The object of this article is to evaluate the effectiveness of the maternal death review (MDR) system and process in improving quality of maternal and newborn health care in northern Nigeria.
Methods: A combination of quantitative and qualitative methods was used, including review of MDR forms and of health management information system data on maternal deaths (MDs), as well as semi-structured interviews with members of 11 MDR committees.

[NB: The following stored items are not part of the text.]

Definition spin (p : Z) (stay leave : pc) s : psys H T :=
  let '(got, k) := spin_try (ps_locks s) in goto p (if got then leave else stay) (with_locks k s).

(** The next step of process [p], whose next call is [c] when it is outside the
    two functions; [None] when it does not return. *)
Definition pstep (c : call) (p : Z) s : option (psys H T) :=
  match ps_pc s p with
  | Idle => Some (goto p (enter false c) s)
  | Critical => Some (goto p (enter true c) s)
  | LockSpin b => Some (spin p (LockSpin b) (LockBody b) s)
  | LockBody _ =>
      '(r, h, k) ← lock_body lockid p (ps_heap s) (ps_locks s);
      Some (goto p (match r with Acquired => Critical | Enqueued => WaitSpin end)
              (Psys h k (ps_tasks s) (ps_pc s)))
  | WaitSpin => Some (spin p WaitSpin WaitBody s)
  | WaitBody =>
      '(mine, k) ← wait_body lockid p (ps_locks s);
      Some (goto p (if mine : bool then Critical else Blocking) (with_locks k s))
  | Blocking =>
      t ← tc_change p 1 (ps_tasks s);
      Some (goto p Yielding (Psys (ps_heap s) (ps_locks s) t (ps_pc s)))
  | Yielding => Some (goto p WaitSpin s)
  | UnlockSpin b => Some (spin p (UnlockSpin b) (UnlockBody b) s)
  | UnlockBody _ =>
      '(out, h, t, k) ← unlock_body lockid p (ps_heap s) (ps_tasks s) (ps_locks s);
      Some (goto p (match out with Some a => Freeing a | None => Idle end)
              (Psys h k t (ps_pc s)))
  | Freeing a =>
      let '(h, k) := free_node a (ps_heap s) (ps_locks s) in
      Some (goto p Idle (Psys h k (ps_tasks s) (ps_pc s)))
  end.

(** A ready process takes a step, whatever it calls. *)
Inductive call_step : relation (psys H T) :=
  | CallStep p c s s' : tc_status (ps_tasks s) p 0 -> pstep c p s = Some s' -> call_step s s'.

(** The steps of processes that unlock only what they hold: [unlock] is called
    once after each [lock], or once after several. *)
Inductive step : relation (psys H T) :=
  | Step p c s s' : tc_status (ps_tasks s) p 0 -> (ps_pc s p = Idle -> c = CallLock) ->
      pstep c p s = Some s' -> step s s'.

Results: Facility-based MDRs were initiated in 75 emergency obstetric and newborn care facilities in northern Nigeria and were initially conducted in the 33 hospitals; however, the process stopped after some time and had to be revitalized. Main reasons were transfer of key members of MDR committees, lack of supportive supervision, and shortage of staff. Ninety-three (12.1%) of 768 identified MDs were recorded on MDR forms and 52 (6.7%) had been reviewed. MDRs resulted in improved quality of care, including mobilization of additional resources.
Challenges were fear of blame, shortage of staff, transfer of MDR team members, inadequate supportive supervision, and poor record keeping.
Conclusion: MDR requires teamwork, commitment, and champions at health facility level to spearhead the process. MDR needs to be institutionalized in the Ministry of Health, which provides oversight, policy guidance, and support, including supportive supervision.